Several IT companies, including Sun Microsystems and Hewlett-Packard as well as IBM, have touted the idea of highly automated computing systems. By creating hardware and software that can diagnose and solve network problems, businesses can lower operational and IT labor costs. But IT providers use different labels for this automation and are addressing various aspects of the overall goal.

Sun's N1 initiative, for example, is aimed primarily at automating data center operations, as is HP's Utility Data Center products. HP also has an adaptive infrastructure initiative focused on improved systems management. Microsoft last month indicated it is developing tools that will help companies better allocate servers and software to meet changes in demand.

For its part, IBM executives said its research-led autonomic computing plan is very broad in scope, addressing individual components as well as networked systems. IBM is embedding automation features across its existing products, including servers, databases, middleware and systems management software.

The blueprint that IBM will release Friday describes a general approach to building self-managing systems that include gear from multiple providers, Ganek said. Its initial autonomic software toolkits use existing standards, including the Open Grid Services Architecture (OGSA), which is a set of standards to build applications that can distribute processing over a geographically dispersed set of computers.

The problem of standards
The industry hasn't yet tackled the problem of standards for building self-managing systems, but companies such as IBM, Sun, HP and Microsoft can rely on existing management protocols to manage products from many providers, said Amy Wohl, president of consulting firm Wohl Associates.

"Each one of these vendors, apart from Microsoft, is going to offer a scheme that at a high level ties all their own stuff together


News.Commentary
A vision for organic IT
IBM is off to a good start
toward an emerging, low-cost
data center architecture.


and, at a somewhat (lower) level, integrate with all the main vendors? stuff," Wohl said. For customers, support for standards would allow a business to automate management of hardware and software from multiple providers, she said.

The software toolkits IBM is releasing to the developer community cover what the company considers the key components of self-managing systems. Ganek said the toolkits IBM has developed overlap with the capabilities of existing products but also take a more generalized approach, rather than being specific to one provider's products.

By using the tools, corporate application developers and software companies can write applications that fit into IBM's autonomic computing blueprint. IBM also intends to include these tools, which are available as prototypes on its alphaworks Web site, within their own products.
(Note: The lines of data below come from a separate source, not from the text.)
(** C2. Format detection looks for a hybrid keyword in the lowercased text
    first, then for an online keyword, then for an in-person keyword, and
    the first category found wins.  In particular a text with both a hybrid
    and an online keyword (say "hybrid" and "Zoom") is hybrid, never
    online. *)
Theorem detect_format_priority (e : node) :
  let text := lower (get_text e) in
  let mentions := fun kws : list string =>
    exists kw, In kw kws /\ contains kw text = true in
  let hybrid := mentions ["hybrid"; "both online and in-person"] in
  let online := mentions ["online"; "virtual"; "webinar"; "zoom"; "via zoom"; "remote"] in
  let in_person := mentions ["in-person"; "in person"; "venue"; "location:"; "address:"] in
  (hybrid -> _detect_format e = "hybrid") /\
  (~ hybrid -> online -> _detect_format e = "online") /\
  (~ hybrid -> ~ online -> in_person -> _detect_format e = "in-person") /\
  (hybrid -> online -> _detect_format e = "hybrid" /\ _detect_format e ≠ "online") /\
  (contains "hybrid" text = true -> contains "zoom" text = true ->
   _detect_format e = "hybrid").
Proof.
  intros text mentions hybrid online in_person.
  assert (Hh : hybrid -> _detect_format e = "hybrid").
  { intros Hy. unfold _detect_format. fold text. rewrite keywords_hybrid.
    by rewrite (proj2 (any_keyword _ _) Hy). }
  assert (Ho : ~ hybrid -> online -> _detect_format e = "online").
  { intros Hn Hy. unfold _detect_format. fold text.
    rewrite keywords_hybrid, keywords_online.
    rewrite (proj2 (no_keyword _ _) Hn). by rewrite (proj2 (any_keyword _ _) Hy). }
  assert (Hp : ~ hybrid -> ~ online -> in_person -> _detect_format e = "in-person").
  { intros Hn Hn' Hy. unfold _detect_format. fold text.
    rewrite keywords_hybrid, keywords_online, keywords_in_person.
    rewrite (proj2 (no_keyword _ _) Hn), (proj2 (no_keyword _ _) Hn').
    by rewrite (proj2 (any_keyword _ _) Hy). }
  split; [exact Hh|]. split; [exact Ho|]. split; [exact Hp|]. split.
  - intros Hy _. by rewrite (Hh Hy).
  - intros Hy _. apply Hh. exists "hybrid". split; [by left | exact Hy].
Qed.

End FormatFacts.

(** ** Selection in a fragment *)

Section SoupFacts.
Import Py Soup.

Lemma select_one_matches (e n : node) (sel : selector) :
  select_one e sel = Some n -> matches sel n = true.
Proof. unfold select_one. intros Hfind. by apply find_some in Hfind as [_ ?]. Qed.

Lemma has_attr_get (n : node) (a : string) :
  has_attr n a = true <-> exists v, get_attr n a = Some v.
Proof. unfold has_attr. rewrite bool_decide_eq_true. reflexivity. Qed.

Lemma has_attr_none (n : node) (a : string) :
  has_attr n a = false <-> get_attr n a = None.
Proof.
  unfold has_attr. rewrite bool_decide_eq_false.
  destruct (get_attr n a) as [v|]; split; intros Hx; try done.
  exfalso. apply Hx. by exists v.
Qed.

Lemma get_item_ok (n : node) (a v : string) :
  get_attr n a = Some v -> get_item n a = Ok v.
Proof. unfold get_item. by intros ->. Qed.

(** A link selected by [a[href*="v1"], a[href*="v2"]] has an [href] that
    contains one of the two tokens. *)
Lemma select_one_href (e n : node) (v1 v2 : string) :
  select_one e [ByTagAttrSub "a" "href" v1; ByTagAttrSub "a" "href" v2] = Some n ->
  exists href, get_attr n "href" = Some href /\
    (contains v1 href = true \/ contains v2 href = true).
Proof.
  intros Hsel. apply select_one_matches in Hsel.
  unfold matches in Hsel. simpl in Hsel. rewrite orb_false_r in Hsel.
  apply orb_true_iff in Hsel as [Hm | Hm]; apply andb_true_iff in Hm as [_ Hm];
    destruct (get_attr n "href") as [href|]; try discriminate;
    exists href; auto.
Qed.

(** What [select_one] selects: the first node below [e], in document
    order, that the selector matches. *)
Lemma select_one_first (e n : node) (sel : selector) :
  select_one e sel = Some n <->
  exists before after, descendants e = before ++ n :: after /\
    matches sel n = true /\ Forall (fun m => matches sel m = false) before.
Proof.
  unfold select_one. generalize (descendants e) as l. intros l. split.
  - induction l as [|m l IH]; simpl; [done|].
    destruct (matches sel m) eqn:Hm.
    + intros [= <-]. exists [], l. auto.
    + intros Hfind. destruct (IH Hfind) as (before & after & -> & Hn & Hbefore).
      exists (m :: before), after. auto.
  - intros (before & after & -> & Hn & Hbefore).
    induction Hbefore as [|m before Hm _ IH]; simpl.
    + by rewrite Hn.
    + by rewrite Hm.
Qed.

(** It selects something as soon as some node below [e] matches. *)
Lemma select_one_some (e n : node) (sel : selector) :
  In n (descendants e) -> matches sel n = true -> is_Some (select_one e sel).
Proof.
  intros Hin Hn. unfold select_one.
  destruct (List.find (matches sel) (descendants e)) as [m|] eqn:Hfind; [by eexists|].
  rewrite (find_none _ _ Hfind n Hin) in Hn. discriminate.
Qed.

(** Induction on fragments. *)
Lemma node_induction (P : node -> Prop) :
  (forall s, P (NText s)) ->
  (forall name attrs children, Forall P children -> P (NTag name attrs children)) ->
  forall n, P n.
Proof.
  intros Htext Htag. fix IH 1. intros [s | name attrs children]; [apply Htext|].
  apply Htag. induction children as [|c children IHc]; constructor; [apply IH | exact IHc].
Qed.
Tom Rhinelander, an analyst at the New Rowley Group, said IBM's toolkits and standards support are small steps meant to show that IBM's autonomic computing initiative is moving beyond "slideware."

"IBM is trying to promote its vision and describe the look of standards that are emerging that will help them on the way," Rhinelander said. "There?s a bunch out there that will help, and when you pull them together you probably have a more autonomic system than you do today."

The four toolkits IBM is releasing include:

• Log and Trace, which collates data from Web server software and hardware to help system administrators spot and troubleshoot problems.

• Agent Building and Learning Environment (ABLE) Rules Engine for Complex Analysis, which is a tool for embedding simple decision-making capabilities within an application. For example, a developer could program an application to flag online purchases that exceed a certain level for a specific employee.

• Autonomic Monitoring Engine, which is designed to detect glitches in operations and fix them before a network outage occurs. The software is now available in IBM's Tivoli systems monitoring product, and IBM will be adding it to other software.

• Business Workload Management software, which uses a standard from the Open Group called application response measurement (ARM) to react to bottlenecks. IBM will add this capability to Tivoli in the second half of this year to help companies allocate server resources more effectively.